# [EXERCISE AIM]
Retype, word for word, every line of the records below starting at the one that contains "destruct (div_zero_1000 v s Hv) as [s1 H1]." and ending at the one that contains "(** C1, as the"; include both of those lines and nothing more.
(DATASET RECORDS begins)
(** A float whose specification is a zero compares equal to [0]. *)
Lemma eqb_zero_of_spec (x : float) (s : bool) :
  Prim2SF x = S754_zero s -> (x =? 0) = true.
Proof.
  intro Hx. rewrite FloatAxioms.eqb_spec, Hx.
  change (Prim2SF 0) with (S754_zero false). destruct s; reflexivity.
Qed.

(** finite * zero = zero *)
Lemma mul_finite_zero (x z : float) (s : bool) :
  is_finite x = true -> Prim2SF z = S754_zero s ->
  exists s', Prim2SF (x * z) = S754_zero s'.
Proof.
  intros Hx Hz. rewrite mul_spec, Hz.
  destruct (is_finite_cases x Hx) as [[sx ->] | [sx [m [e ->]]]];
    simpl; eauto.
Qed.

(** zero * finite = zero *)
Lemma mul_zero_finite (z x : float) (s : bool) :
  Prim2SF z = S754_zero s -> is_finite x = true ->
  exists s', Prim2SF (z * x) = S754_zero s'.
Proof.
  intros Hz Hx. rewrite mul_spec, Hz.
  destruct (is_finite_cases x Hx) as [[sx ->] | [sx [m [e ->]]]];
    simpl; eauto.
Qed.

(** zero / 1000 = zero *)
Lemma div_zero_1000 (z : float) (s : bool) :
  Prim2SF z = S754_zero s ->
  exists s', Prim2SF (z / 1000) = S754_zero s'.
Proof.
  intro Hz. rewrite div_spec, Hz.
  assert (H1000 : exists m e, Prim2SF 1000 = S754_finite false m e)
    by (vm_compute; eauto).
  destruct H1000 as [m [e ->]]. simpl. eauto.
Qed.

(** The weight of a zero volume is zero for a finite density. *)
Lemma calculate_weight_zero (v d : float) (s : bool) :
  Prim2SF v = S754_zero s -> is_finite d = true ->
  exists s', Prim2SF (calculate_weight v d) = S754_zero s'.
Proof.
  intros Hv Hd. unfold calculate_weight. simpl. rewrite float_lit_1000.
  destruct (div_zero_1000 v s Hv) as [s1 H1].
  exact (mul_zero_finite _ d s1 H1 Hd).
Qed.

(** C2: [calculate_volume(w, l, t)] is exactly the product [w * l * t]
    (evaluated from the left) and [calculate_weight(v, d)] is exactly
    [(v / 1000) * d]; no condition on the signs is needed.  The same holds
    on exact rationals. *)
Theorem calculate_volume_weight_formulas (w l t v d : float) :
  calculate_volume w l t = w * l * t /\
  calculate_weight v d = (v / 1000) * d /\
  (forall qw ql qt qv qd : Q,
     calculate_volume qw ql qt = (qw * ql * qt)%Q /\
     calculate_weight qv qd = ((qv / 1000) * qd)%Q).
Proof.
  split; [reflexivity|]. split; [reflexivity|].
  intros. split; reflexivity.
Qed.

(** The generate action never fails for a grade of the table, and the
    weight it reports is [weight_kg] at the density of the grade. *)
Lemma on_generate_reports {C : Type} (store : float -> C) (czero : C)
  (inp : Inputs) (app : App C) (d : float) :
  dict_get steel_types (in_steel_type inp) = Some d ->
  exists app',
    on_generate store czero inp app = Some app' /\
    success app' =
      Some (weight_kg (in_width inp) (in_length inp) (in_thickness inp) d,
            "chapa.dxf"%string).
Proof.
  intro Hd. unfold on_generate.
  rewrite create_plate_value. cbn [bind]. rewrite Hd. cbn [bind].
  eexists. split; reflexivity.
Qed.

(** C1, as the code has it: the mass in grams is
    [calculate_weight(calculate_volume(w, l, t), d) = ((w * l * t) / 1000) * d],
    the value reported in kg is that result divided by 1000, each operation
    rounded to binary64 in this order; over exact rationals this value is
    [w * l * t * d / 1000000]. *)
Theorem weight_pipeline (w l t d : float) :
  calculate_weight (calculate_volume w l t) d = ((w * l * t) / 1000) * d /\
  weight_kg w l t d = calculate_weight (calculate_volume w l t) d / 1000 /\
  weight_kg w l t d = (((w * l * t) / 1000) * d) / 1000 /\
  (forall (C : Type) (store : float -> C) (czero : C) (grade : string)
          (op : float) (app : App C),
     dict_get steel_types grade = Some d ->
     exists app',
       on_generate store czero
         {| in_width := w; in_length := l; in_thickness := t;
            in_steel_type := grade; in_opacity := op |} app = Some app' /\
       success app' = Some (weight_kg w l t d, "chapa.dxf"%string)) /\
  (forall qw ql qt qd : Q,
     weight_kg qw ql qt qd == qw * ql * qt * qd / 1000000)%Q.
Proof.
  split; [reflexivity|]. split; [reflexivity|]. split; [reflexivity|].
  split.
  - intros C store czero grade op app Hd.
    exact (on_generate_reports store czero
             {| in_width := w; in_length := l; in_thickness := t;
                in_steel_type := grade; in_opacity := op |} app d Hd).
  - intros. unfold weight_kg, calculate_weight, calculate_volume. simpl.
    field.
Qed.

(** C1, the closed form on floats: at 100 x 100 x 10.1 mm and the density
    7.85 of SAE 1020 the script reports 0.79284999999999994 kg, while
    [w * l * t * d / 1000000] evaluates to 0.79285000000000005. *)
Lemma weight_closed_form_differs :
  dict_get steel_types "SAE 1020" = Some 7.85 /\
  weight_kg 100 100 10.1 7.85 = 0.79284999999999994 /\
  100 * 100 * 10.1 * 7.85 / 1000000 = 0.79285000000000005 /\
  (weight_kg 100 100 10.1 7.85 =? 100 * 100 * 10.1 * 7.85 / 1000000) = false.
Proof. repeat split; reflexivity. Qed.

(** C8, as the code has it: when the product [w * l] is a finite float and
    the density is finite, a thickness of 0 gives a volume that compares
    equal to 0 and a weight that compares equal to 0, in grams and in kg. *)
Theorem zero_thickness_zero_weight (w l d : float) :
  is_finite (w * l) = true ->
  is_finite d = true ->
  (calculate_volume w l 0 =? 0) = true /\
  (calculate_weight 0 d =? 0) = true /\
  (calculate_weight (calculate_volume w l 0) d =? 0) = true /\
  (weight_kg w l 0 d =? 0) = true.
Proof.
  intros Hwl Hd.
  assert (H0 : Prim2SF 0 = S754_zero false) by reflexivity.
  destruct (mul_finite_zero (w * l) 0 false Hwl H0) as [sv Hv].
  destruct (calculate_weight_zero 0 d false H0 Hd) as [s0 Hw0].
  destruct (calculate_weight_zero (w * l * 0) d sv Hv Hd) as [sg Hg].
  destruct (div_zero_1000 _ sg Hg) as [sk Hk].
  split; [exact (eqb_zero_of_spec _ sv Hv)|].
  split; [exact (eqb_zero_of_spec _ s0 Hw0)|].
  split; [exact (eqb_zero_of_spec _ sg Hg)|].
  exact (eqb_zero_of_spec _ sk Hk).
Qed.

Lemma zero_thickness_zero_weight_witness :
  is_finite (100 * 100) = true /\
  is_finite 7.85 = true /\
  (calculate_volume 100 100 0 =? 0) = true /\
  (calculate_weight 0 7.85 =? 0) = true /\
  (calculate_weight (calculate_volume 100 100 0) 7.85 =? 0) = true /\
  (weight_kg 100 100 0 7.85 =? 0) = true.
Proof.
  split; [reflexivity|]. split; [reflexivity|].
  apply (zero_thickness_zero_weight 100 100 7.85); reflexivity.
Defined.

(** C8, where it fails: 1e200 >= 0, yet [1e200 * 1e200] overflows to
    infinity and [infinity * 0] is NaN, so the volume at thickness 0 is NaN
    and not 0, and so is the weight; and the weight of a zero volume is NaN
    for an infinite density. *)
Lemma zero_thickness_overflow :
  (0 <=? 1e200) = true /\
  1e200 * 1e200 = infinity /\
  is_nan (calculate_volume 1e200 1e200 0) = true /\
  (calculate_volume 1e200 1e200 0 =? 0) = false /\
  (calculate_weight (calculate_volume 1e200 1e200 0) 7.85 =? 0) = false /\
  (calculate_weight 0 infinity =? 0) = false.
Proof. repeat split; reflexivity. Qed.

End Binary64.

(** ** Orientation of the faces *)

Section Winding.

Import Normals.

(** C4: for positive width, length and thickness each of the twelve faces
    is wound so that the cross product of its two edges, taken in the listed
    order, points out of the box: straight down for the two bottom triangles,
    straight up for the two top ones, and along the outward axis for the two
    triangles of each of the four sides. *)
Theorem plate_faces_wound_outward (w l t : Q) :
  (0 < w)%Q -> (0 < l)%Q -> (0 < t)%Q ->
  List.length plate_faces = 12%nat /\
  List.length plate_sides = 12%nat /\
  forall i, 0 <= i < 12 ->
    exists face side a b c,
      getitem plate_faces i = Some face /\
      getitem plate_sides i = Some side /\
      face_corners (plate_vertices w l t) face = Some (a, b, c) /\
      face_normal (plate_vertices w l t) face =
        Some (cross (vsub b a) (vsub c a)) /\
      points_out_of side (cross (vsub b a) (vsub c a)) /\
      outward w l t a (cross (vsub b a) (vsub c a)).
Proof.
  intros Hw Hl Ht.
  split; [reflexivity|]. split; [reflexivity|].
  intros i Hi.
  assert (Hwl : (0 < w * l)%Q) by nra.
  assert (Hwt : (0 < w * t)%Q) by nra.
  assert (Hlt : (0 < l * t)%Q) by nra.
  assert (Hwlt : (0 < w * l * t)%Q) by nra.
  z_cases i 12%nat; do 5 eexists.
  all: do 4 (split; [reflexivity|]).
  all: split.
  (* the direction of each normal *)
  all: try solve [cbn; change (inject_Z 0) with 0%Q; repeat split; nra].
  all: split.
  (* the box lies behind each triangle *)
  all: try solve [intros [[px py] pz] [[Hx Hx'] [[Hy Hy'] [Hz Hz']]];
                  cbn; change (inject_Z 0) with 0%Q; ring_simplify; nra].
  (* the centre lies strictly behind *)
  all: cbn; change (inject_Z 0) with 0%Q.
  all: unfold Qdiv; change (/ 2)%Q with (1 # 2)%Q; ring_simplify; nra.
Qed.

Lemma plate_faces_wound_outward_witness :
  (0 < 100)%Q /\ (0 < 50)%Q /\ (0 < 10)%Q /\
  exists face side a b c,
    getitem plate_faces 0 = Some face /\
    getitem plate_sides 0 = Some side /\
    face_corners (plate_vertices 100 50 10)%Q face = Some (a, b, c) /\
    face_normal (plate_vertices 100 50 10)%Q face =
      Some (cross (vsub b a) (vsub c a)) /\
    points_out_of side (cross (vsub b a) (vsub c a)) /\
    outward 100 50 10 a (cross (vsub b a) (vsub c a)).
Proof.
  assert (Hw : (0 < 100)%Q) by reflexivity.
  assert (Hl : (0 < 50)%Q) by reflexivity.
  assert (Ht : (0 < 10)%Q) by reflexivity.
  split; [exact Hw|]. split; [exact Hl|]. split; [exact Ht|].
  apply (proj2 (proj2 (plate_faces_wound_outward 100 50 10 Hw Hl Ht)) 0).
  lia.
Defined.

End Winding.

(** ** Facts about indexing and assignment *)

Lemma normalize_index_nat (n k : nat) :
  normalize_index n (Z.of_nat k) = if (k <? n)%nat then Some k else None.
Proof.
  unfold normalize_index.
  destruct (Nat.ltb_spec k n) as [Hk | Hk].
  - replace ((0 <=? Z.of_nat k) && (Z.of_nat k <? Z.of_nat n)) with true
      by (symmetry; apply andb_true_iff; lia).
    rewrite Nat2Z.id. reflexivity.
  - replace ((0 <=? Z.of_nat k) && (Z.of_nat k <? Z.of_nat n)) with false
      by (symmetry; apply andb_false_iff; lia).
    replace ((- Z.of_nat n <=? Z.of_nat k) && (Z.of_nat k <? 0)) with false
      by (symmetry; apply andb_false_iff; lia).
    reflexivity.
Qed.

(** A front index reads the element at that position. *)
Lemma getitem_nat {A : Type} (a : list A) (k : nat) :
  getitem a (Z.of_nat k) = nth_error a k.
Proof.
  unfold getitem. rewrite normalize_index_nat.
  destruct (Nat.ltb_spec k (List.length a)) as [Hk | Hk]; [reflexivity|].
  symmetry. apply nth_error_None. exact Hk.
Qed.

Lemma setitem_nat {A : Type} (a : list A) (k : nat) (v : A) :
  setitem a (Z.of_nat k) v =
  if (k <? List.length a)%nat then Some (replace_nth k v a) else None.
Proof.
  unfold setitem. rewrite normalize_index_nat.
  destruct (k <? List.length a)%nat; reflexivity.
Qed.

Lemma replace_nth_length {A : Type} (k : nat) (v : A) (a : list A) :
  List.length (replace_nth k v a) = List.length a.
Proof.
  revert k. induction a as [|h rest IH]; intros [|k]; simpl; auto.
Qed.

Lemma nth_error_replace_nth_same {A : Type} (k : nat) (v : A) (a : list A) :
  (k < List.length a)%nat -> nth_error (replace_nth k v a) k = Some v.
Proof.
  revert k. induction a as [|h rest IH]; intros [|k] Hk; simpl in *;
    try lia; auto. apply IH. lia.
Qed.

Lemma nth_error_replace_nth_other {A : Type} (k k' : nat) (v : A) (a : list A) :
  k' <> k -> nth_error (replace_nth k v a) k' = nth_error a k'.
Proof.
  revert k k'. induction a as [|h rest IH]; intros [|k] [|k'] Hne; simpl;
    try reflexivity; try congruence.
  apply IH. congruence.
Qed.

(** Reading and writing fail on the same indices. *)
Lemma setitem_some_iff {A : Type} (a : list A) (i : Z) (v : A) :
  (exists a', setitem a i v = Some a') <-> (exists x, getitem a i = Some x).
Proof.
  unfold setitem, getitem.
  destruct (normalize_index (List.length a) i) as [k|] eqn:Hk; simpl.
  - split; intros _.
    + destruct (nth_error a k) eqn:E; [eauto|].
      apply nth_error_None in E.
      unfold normalize_index in Hk.
      destruct ((0 <=? i) && (i <? Z.of_nat (List.length a))) eqn:E1.
      * injection Hk as <-. lia.
      * destruct ((- Z.of_nat (List.length a) <=? i) && (i <? 0)) eqn:E2;
          [|discriminate]. injection Hk as <-. lia.
    + eauto.
  - split; intros [x Hx]; discriminate.
Qed.

Section SetVector.

Context {T C : Type} (store : T -> C).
(DATASET RECORDS ends)
# [TASK SOLUTION]
  destruct (div_zero_1000 v s Hv) as [s1 H1].
  exact (mul_zero_finite _ d s1 H1 Hd).
Qed.

(** C2: [calculate_volume(w, l, t)] is exactly the product [w * l * t]
    (evaluated from the left) and [calculate_weight(v, d)] is exactly
    [(v / 1000) * d]; no condition on the signs is needed.  The same holds
    on exact rationals. *)
Theorem calculate_volume_weight_formulas (w l t v d : float) :
  calculate_volume w l t = w * l * t /\
  calculate_weight v d = (v / 1000) * d /\
  (forall qw ql qt qv qd : Q,
     calculate_volume qw ql qt = (qw * ql * qt)%Q /\
     calculate_weight qv qd = ((qv / 1000) * qd)%Q).
Proof.
  split; [reflexivity|]. split; [reflexivity|].
  intros. split; reflexivity.
Qed.

(** The generate action never fails for a grade of the table, and the
    weight it reports is [weight_kg] at the density of the grade. *)
Lemma on_generate_reports {C : Type} (store : float -> C) (czero : C)
  (inp : Inputs) (app : App C) (d : float) :
  dict_get steel_types (in_steel_type inp) = Some d ->
  exists app',
    on_generate store czero inp app = Some app' /\
    success app' =
      Some (weight_kg (in_width inp) (in_length inp) (in_thickness inp) d,
            "chapa.dxf"%string).
Proof.
  intro Hd. unfold on_generate.
  rewrite create_plate_value. cbn [bind]. rewrite Hd. cbn [bind].
  eexists. split; reflexivity.
Qed.

(** C1, as the code has it: the mass in grams is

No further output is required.